[Saved data entries]
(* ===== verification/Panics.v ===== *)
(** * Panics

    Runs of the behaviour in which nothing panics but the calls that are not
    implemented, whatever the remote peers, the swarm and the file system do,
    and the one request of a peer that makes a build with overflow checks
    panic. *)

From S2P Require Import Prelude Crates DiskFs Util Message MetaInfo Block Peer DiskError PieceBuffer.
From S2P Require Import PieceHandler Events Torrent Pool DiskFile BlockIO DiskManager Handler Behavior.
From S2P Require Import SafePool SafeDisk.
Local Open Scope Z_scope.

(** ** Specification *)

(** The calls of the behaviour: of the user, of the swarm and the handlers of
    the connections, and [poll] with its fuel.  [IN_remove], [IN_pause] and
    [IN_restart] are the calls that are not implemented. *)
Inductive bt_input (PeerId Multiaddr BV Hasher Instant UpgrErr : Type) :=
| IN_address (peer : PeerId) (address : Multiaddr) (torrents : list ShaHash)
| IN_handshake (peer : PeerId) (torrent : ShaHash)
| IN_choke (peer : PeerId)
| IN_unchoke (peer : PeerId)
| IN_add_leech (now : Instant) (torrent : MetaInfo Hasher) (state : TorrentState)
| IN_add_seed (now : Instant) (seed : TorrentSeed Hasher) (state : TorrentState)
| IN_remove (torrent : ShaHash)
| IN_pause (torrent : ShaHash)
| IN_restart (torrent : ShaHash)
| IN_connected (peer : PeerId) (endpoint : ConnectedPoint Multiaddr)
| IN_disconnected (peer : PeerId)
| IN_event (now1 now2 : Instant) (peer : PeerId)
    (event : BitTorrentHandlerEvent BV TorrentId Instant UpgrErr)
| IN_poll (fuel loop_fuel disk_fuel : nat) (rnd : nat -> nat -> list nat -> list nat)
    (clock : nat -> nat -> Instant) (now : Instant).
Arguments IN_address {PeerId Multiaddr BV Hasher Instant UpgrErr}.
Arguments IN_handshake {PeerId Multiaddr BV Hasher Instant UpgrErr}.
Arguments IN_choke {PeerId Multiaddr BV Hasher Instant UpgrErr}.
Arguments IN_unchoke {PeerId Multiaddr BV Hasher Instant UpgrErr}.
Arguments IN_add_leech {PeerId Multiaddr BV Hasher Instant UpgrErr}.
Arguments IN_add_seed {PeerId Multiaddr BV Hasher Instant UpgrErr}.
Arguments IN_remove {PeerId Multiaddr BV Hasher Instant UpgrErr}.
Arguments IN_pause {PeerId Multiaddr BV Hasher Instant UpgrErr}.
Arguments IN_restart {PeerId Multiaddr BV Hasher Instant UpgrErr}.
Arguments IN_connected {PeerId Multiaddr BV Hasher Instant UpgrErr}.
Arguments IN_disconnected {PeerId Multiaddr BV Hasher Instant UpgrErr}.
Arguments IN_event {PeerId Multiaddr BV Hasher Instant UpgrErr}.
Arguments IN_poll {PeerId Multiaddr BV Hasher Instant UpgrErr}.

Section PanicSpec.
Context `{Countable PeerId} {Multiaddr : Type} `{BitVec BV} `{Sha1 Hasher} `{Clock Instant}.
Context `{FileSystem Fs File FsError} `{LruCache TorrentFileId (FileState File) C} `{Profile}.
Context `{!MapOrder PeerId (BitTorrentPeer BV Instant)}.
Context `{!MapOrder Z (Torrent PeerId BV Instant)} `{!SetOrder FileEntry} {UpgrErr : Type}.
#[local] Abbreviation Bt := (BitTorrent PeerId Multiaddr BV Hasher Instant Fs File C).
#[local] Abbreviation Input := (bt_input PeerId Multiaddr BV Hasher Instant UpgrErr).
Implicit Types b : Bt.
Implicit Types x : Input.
...
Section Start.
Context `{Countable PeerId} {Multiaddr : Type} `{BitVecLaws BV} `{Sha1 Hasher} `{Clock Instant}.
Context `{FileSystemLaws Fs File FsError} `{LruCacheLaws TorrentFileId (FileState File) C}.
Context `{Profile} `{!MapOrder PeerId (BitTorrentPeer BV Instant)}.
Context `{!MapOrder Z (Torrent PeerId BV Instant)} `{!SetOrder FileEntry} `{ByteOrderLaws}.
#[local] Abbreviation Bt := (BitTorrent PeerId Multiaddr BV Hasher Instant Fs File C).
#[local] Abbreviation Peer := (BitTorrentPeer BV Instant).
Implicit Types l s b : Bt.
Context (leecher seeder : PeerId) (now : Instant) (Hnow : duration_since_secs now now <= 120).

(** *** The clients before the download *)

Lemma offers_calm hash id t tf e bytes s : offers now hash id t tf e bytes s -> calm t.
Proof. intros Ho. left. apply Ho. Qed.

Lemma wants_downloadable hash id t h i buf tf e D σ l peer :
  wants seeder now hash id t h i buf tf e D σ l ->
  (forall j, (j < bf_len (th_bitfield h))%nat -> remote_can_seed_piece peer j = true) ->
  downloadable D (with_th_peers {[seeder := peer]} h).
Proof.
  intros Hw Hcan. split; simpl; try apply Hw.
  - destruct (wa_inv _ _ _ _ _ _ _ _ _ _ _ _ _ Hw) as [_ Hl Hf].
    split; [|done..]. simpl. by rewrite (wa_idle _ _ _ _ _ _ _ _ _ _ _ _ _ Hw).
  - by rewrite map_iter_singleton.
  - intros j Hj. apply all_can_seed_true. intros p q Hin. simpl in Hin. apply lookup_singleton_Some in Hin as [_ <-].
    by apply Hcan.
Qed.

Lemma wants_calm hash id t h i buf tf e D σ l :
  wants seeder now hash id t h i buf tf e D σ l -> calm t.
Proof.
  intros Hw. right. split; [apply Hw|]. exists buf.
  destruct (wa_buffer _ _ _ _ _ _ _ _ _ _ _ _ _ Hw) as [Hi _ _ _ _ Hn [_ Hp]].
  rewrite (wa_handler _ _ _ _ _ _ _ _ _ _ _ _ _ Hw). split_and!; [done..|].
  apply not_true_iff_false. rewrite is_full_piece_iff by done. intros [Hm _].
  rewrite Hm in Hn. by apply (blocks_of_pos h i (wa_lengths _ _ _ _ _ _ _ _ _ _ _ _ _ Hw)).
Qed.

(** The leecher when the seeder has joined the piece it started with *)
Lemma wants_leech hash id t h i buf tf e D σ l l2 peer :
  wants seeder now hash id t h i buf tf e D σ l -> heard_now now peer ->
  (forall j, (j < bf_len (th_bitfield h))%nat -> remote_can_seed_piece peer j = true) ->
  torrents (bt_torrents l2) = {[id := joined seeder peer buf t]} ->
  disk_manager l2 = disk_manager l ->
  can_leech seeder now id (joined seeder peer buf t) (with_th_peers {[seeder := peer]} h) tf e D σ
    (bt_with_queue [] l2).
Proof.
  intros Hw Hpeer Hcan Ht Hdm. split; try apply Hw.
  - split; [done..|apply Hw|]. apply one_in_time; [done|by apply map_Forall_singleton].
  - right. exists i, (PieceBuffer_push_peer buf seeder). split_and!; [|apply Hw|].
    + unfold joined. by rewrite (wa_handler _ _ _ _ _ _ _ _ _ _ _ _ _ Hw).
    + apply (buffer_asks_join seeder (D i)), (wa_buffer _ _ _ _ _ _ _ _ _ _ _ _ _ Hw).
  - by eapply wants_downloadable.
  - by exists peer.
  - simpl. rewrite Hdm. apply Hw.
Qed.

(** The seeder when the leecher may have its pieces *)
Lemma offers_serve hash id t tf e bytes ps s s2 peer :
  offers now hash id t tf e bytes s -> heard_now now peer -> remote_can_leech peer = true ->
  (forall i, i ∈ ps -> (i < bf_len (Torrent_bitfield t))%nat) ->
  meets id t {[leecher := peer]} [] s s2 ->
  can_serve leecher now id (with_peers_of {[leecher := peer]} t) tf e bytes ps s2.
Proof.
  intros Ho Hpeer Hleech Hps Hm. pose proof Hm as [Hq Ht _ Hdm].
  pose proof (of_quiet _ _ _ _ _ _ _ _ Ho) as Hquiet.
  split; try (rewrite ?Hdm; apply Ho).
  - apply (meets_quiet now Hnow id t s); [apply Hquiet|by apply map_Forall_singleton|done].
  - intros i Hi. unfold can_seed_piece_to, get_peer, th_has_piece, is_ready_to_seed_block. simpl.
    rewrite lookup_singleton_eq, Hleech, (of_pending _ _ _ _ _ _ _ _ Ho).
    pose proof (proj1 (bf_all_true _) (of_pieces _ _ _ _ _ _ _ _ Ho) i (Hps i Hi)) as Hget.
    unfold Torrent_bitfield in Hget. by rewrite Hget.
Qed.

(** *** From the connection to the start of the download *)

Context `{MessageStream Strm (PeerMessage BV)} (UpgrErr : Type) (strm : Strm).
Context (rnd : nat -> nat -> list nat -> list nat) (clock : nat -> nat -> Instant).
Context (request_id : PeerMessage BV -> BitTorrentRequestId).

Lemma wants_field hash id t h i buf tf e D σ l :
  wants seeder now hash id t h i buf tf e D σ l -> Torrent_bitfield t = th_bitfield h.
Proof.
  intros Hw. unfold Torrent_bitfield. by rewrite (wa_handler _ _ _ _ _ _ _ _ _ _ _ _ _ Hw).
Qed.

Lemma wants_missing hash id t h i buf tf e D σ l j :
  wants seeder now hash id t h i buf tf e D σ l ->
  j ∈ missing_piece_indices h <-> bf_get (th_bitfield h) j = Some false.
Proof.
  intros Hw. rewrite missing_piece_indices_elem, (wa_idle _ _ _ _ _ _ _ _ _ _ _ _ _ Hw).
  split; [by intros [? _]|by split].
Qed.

__WHAT TO PRODUCE__.
Output the number of lines in the records above that contain the string "MapOrder", and no other text.

__WRITTEN REPLY__.
4